'''

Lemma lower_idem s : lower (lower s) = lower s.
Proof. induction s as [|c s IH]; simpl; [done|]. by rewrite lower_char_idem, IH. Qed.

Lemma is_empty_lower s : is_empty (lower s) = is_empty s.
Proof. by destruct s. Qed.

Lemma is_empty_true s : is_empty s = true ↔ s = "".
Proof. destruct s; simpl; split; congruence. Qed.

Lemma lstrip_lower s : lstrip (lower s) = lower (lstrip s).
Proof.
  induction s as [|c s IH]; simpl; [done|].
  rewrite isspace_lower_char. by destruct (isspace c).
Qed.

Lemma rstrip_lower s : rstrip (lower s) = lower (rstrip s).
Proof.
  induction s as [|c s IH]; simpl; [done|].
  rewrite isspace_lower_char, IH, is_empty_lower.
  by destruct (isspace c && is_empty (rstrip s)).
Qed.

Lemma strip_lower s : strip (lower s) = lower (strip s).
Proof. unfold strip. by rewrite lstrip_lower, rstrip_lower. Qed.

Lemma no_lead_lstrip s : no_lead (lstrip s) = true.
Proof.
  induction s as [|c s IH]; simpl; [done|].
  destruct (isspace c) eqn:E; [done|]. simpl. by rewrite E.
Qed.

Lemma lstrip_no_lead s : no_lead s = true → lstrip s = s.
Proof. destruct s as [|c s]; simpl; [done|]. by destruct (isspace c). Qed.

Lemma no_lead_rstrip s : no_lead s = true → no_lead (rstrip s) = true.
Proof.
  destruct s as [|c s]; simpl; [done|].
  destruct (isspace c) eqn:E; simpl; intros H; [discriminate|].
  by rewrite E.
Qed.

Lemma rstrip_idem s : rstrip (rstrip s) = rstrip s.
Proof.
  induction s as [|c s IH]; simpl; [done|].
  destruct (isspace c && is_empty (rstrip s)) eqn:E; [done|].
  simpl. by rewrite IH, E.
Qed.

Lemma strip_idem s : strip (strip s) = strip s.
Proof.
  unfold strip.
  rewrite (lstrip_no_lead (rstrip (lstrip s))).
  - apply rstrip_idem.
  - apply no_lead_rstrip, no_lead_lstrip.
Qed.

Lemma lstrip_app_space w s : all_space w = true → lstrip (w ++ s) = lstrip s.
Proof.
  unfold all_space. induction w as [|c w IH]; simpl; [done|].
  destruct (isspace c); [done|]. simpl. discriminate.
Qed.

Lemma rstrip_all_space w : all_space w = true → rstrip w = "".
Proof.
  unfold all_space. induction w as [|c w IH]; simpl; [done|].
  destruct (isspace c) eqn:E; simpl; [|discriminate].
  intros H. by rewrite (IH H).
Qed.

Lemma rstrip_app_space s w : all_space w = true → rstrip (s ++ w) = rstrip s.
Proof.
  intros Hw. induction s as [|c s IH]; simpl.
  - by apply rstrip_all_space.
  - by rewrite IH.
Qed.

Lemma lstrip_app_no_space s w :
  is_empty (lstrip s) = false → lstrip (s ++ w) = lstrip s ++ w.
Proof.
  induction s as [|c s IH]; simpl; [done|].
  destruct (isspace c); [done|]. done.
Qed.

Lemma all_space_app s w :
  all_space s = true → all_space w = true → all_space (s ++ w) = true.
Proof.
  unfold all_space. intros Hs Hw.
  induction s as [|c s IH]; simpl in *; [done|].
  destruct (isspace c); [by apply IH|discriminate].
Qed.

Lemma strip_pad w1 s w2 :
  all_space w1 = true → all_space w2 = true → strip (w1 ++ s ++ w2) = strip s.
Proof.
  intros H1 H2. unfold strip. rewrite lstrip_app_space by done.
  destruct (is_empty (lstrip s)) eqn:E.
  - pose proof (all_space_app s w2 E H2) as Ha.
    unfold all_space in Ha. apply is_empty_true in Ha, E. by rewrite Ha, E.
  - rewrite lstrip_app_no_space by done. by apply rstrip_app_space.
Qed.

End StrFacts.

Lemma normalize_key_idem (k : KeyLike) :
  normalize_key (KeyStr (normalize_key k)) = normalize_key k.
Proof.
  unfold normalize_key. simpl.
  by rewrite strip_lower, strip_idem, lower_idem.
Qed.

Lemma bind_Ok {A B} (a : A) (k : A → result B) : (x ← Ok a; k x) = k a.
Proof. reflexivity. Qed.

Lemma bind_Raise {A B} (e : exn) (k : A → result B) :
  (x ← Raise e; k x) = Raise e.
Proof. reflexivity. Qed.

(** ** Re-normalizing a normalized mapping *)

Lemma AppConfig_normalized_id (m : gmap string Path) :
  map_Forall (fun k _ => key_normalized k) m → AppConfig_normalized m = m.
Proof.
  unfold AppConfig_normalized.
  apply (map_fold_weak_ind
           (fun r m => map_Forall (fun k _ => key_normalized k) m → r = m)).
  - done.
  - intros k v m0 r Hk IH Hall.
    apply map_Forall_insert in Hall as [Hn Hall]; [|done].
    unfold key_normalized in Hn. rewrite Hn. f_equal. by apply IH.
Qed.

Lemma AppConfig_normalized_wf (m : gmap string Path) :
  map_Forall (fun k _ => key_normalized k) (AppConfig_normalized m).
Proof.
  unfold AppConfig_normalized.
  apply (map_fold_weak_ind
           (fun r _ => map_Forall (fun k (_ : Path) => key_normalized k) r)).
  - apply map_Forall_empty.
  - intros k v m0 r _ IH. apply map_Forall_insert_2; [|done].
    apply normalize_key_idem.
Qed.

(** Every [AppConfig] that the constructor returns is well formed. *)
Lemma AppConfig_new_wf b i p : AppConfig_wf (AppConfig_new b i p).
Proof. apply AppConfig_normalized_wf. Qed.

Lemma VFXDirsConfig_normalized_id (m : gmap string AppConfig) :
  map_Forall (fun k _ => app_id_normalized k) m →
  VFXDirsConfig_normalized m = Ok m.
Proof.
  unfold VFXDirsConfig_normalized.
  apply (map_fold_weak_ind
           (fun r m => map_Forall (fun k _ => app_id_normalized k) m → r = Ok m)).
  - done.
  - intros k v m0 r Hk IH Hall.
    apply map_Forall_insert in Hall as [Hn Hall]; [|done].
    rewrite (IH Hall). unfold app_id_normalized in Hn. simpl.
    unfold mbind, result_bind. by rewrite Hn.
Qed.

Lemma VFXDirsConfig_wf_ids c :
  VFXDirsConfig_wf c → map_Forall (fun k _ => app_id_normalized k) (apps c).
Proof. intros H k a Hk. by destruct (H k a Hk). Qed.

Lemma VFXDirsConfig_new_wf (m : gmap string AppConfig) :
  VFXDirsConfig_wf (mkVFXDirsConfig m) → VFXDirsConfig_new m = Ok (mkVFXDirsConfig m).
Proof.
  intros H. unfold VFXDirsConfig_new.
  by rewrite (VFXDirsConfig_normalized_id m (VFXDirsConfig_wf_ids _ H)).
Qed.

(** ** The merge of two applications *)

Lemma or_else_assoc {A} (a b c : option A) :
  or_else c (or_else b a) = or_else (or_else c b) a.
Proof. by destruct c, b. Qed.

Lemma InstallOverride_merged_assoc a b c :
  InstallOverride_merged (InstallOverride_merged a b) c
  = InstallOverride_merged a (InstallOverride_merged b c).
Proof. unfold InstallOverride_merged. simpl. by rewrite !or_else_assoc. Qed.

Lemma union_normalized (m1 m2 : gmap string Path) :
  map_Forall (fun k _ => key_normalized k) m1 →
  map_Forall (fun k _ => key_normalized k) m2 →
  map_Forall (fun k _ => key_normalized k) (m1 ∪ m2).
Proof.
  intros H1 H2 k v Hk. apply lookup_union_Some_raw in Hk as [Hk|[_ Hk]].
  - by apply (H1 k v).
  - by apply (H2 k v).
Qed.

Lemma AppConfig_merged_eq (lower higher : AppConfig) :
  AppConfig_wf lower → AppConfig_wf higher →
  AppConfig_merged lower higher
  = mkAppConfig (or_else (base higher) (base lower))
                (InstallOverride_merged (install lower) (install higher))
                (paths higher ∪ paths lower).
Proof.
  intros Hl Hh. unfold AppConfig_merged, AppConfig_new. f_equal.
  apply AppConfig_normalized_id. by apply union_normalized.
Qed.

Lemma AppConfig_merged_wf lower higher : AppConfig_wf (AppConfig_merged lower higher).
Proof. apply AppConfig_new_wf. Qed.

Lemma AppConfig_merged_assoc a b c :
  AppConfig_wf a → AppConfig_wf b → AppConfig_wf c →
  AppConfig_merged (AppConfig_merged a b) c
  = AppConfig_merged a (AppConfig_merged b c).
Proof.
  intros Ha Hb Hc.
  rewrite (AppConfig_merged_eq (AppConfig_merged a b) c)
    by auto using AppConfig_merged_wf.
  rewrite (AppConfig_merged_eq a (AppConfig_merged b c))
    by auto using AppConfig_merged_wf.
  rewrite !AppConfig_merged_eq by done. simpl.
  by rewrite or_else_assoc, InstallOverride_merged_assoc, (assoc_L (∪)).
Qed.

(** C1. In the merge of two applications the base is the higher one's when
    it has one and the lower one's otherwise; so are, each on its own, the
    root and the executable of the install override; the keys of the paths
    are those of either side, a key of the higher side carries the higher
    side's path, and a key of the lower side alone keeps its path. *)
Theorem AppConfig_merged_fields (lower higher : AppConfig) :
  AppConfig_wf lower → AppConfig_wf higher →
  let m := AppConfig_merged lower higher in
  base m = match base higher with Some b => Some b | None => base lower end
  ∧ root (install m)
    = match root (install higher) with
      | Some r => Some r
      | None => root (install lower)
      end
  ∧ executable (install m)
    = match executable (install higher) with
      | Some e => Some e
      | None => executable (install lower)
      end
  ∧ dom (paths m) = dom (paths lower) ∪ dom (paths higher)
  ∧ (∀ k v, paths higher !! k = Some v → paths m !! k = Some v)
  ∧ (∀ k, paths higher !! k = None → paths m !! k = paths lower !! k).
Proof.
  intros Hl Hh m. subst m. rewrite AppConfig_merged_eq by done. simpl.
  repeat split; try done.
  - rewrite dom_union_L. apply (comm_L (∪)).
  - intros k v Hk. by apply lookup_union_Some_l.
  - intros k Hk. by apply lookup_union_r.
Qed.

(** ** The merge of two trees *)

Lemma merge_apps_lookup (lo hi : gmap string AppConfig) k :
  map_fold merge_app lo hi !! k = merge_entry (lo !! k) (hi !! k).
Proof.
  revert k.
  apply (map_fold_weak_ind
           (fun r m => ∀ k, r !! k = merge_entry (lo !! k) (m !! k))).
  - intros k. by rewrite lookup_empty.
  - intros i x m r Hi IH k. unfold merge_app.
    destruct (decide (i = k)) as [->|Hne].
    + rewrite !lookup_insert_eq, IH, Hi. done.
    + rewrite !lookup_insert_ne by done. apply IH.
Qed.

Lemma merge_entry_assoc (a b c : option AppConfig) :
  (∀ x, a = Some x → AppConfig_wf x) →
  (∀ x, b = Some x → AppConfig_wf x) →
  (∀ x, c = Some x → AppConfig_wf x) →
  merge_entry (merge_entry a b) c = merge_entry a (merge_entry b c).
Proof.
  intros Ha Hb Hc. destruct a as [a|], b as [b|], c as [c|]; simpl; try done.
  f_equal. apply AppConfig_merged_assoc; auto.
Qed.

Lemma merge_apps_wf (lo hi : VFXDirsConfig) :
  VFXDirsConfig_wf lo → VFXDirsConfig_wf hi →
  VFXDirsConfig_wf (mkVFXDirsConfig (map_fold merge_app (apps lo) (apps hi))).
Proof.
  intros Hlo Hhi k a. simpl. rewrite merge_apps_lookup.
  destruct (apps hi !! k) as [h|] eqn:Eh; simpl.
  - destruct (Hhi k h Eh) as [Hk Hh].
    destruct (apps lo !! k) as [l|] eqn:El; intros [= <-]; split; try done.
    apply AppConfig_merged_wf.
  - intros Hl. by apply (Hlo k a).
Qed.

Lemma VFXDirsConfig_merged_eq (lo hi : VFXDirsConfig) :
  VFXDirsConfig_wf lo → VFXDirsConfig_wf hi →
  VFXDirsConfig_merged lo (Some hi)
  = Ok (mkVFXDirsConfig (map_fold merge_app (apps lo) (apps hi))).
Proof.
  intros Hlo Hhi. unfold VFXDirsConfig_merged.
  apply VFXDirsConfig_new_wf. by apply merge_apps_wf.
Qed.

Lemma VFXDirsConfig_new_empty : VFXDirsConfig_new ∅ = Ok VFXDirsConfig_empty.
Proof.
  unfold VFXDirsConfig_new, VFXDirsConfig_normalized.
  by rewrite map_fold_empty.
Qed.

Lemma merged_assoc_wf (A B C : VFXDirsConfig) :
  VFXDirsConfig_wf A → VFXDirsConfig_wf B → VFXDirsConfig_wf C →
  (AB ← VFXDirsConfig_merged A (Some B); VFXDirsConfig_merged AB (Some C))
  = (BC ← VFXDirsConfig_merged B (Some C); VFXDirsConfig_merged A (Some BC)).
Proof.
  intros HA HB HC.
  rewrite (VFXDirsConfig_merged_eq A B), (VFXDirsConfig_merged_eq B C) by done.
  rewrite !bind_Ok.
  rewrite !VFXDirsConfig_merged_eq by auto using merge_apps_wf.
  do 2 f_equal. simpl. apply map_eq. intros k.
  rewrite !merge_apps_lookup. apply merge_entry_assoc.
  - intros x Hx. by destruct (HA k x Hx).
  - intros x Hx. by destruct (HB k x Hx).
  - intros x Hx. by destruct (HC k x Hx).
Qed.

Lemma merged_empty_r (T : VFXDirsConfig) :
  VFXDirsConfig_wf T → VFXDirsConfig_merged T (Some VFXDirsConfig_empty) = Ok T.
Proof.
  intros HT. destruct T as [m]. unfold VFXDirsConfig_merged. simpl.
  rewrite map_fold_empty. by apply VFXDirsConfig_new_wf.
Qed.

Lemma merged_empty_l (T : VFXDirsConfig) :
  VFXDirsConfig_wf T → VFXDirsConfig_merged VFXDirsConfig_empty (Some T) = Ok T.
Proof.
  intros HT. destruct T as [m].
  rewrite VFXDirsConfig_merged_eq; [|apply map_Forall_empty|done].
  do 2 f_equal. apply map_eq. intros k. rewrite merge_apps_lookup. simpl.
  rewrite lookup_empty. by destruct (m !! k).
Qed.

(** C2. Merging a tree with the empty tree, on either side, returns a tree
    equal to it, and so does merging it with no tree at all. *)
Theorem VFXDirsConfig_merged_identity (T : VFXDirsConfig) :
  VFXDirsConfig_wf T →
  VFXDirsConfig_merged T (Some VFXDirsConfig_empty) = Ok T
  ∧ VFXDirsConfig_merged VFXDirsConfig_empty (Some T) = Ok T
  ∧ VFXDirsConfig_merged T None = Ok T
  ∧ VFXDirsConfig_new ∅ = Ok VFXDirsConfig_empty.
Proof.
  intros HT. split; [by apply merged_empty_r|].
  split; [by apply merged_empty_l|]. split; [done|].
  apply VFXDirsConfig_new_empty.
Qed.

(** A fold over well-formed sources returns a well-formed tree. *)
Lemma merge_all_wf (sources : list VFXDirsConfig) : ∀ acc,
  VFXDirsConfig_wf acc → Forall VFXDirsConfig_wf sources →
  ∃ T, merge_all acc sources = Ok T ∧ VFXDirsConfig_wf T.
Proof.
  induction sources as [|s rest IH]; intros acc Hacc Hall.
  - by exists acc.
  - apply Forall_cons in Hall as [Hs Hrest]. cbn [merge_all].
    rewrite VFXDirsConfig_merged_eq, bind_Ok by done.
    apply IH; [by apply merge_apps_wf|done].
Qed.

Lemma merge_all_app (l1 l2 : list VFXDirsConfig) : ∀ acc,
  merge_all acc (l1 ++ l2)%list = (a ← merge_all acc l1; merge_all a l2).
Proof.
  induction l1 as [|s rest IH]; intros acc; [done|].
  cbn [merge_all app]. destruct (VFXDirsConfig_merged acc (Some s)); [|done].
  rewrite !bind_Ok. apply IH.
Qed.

'''

YOUR GOAL: Report back each line in the material above that contains the string "applications".

TASK RESULT:
(** ** The merge of two applications *)
(** C1. In the merge of two applications the base is the higher one's when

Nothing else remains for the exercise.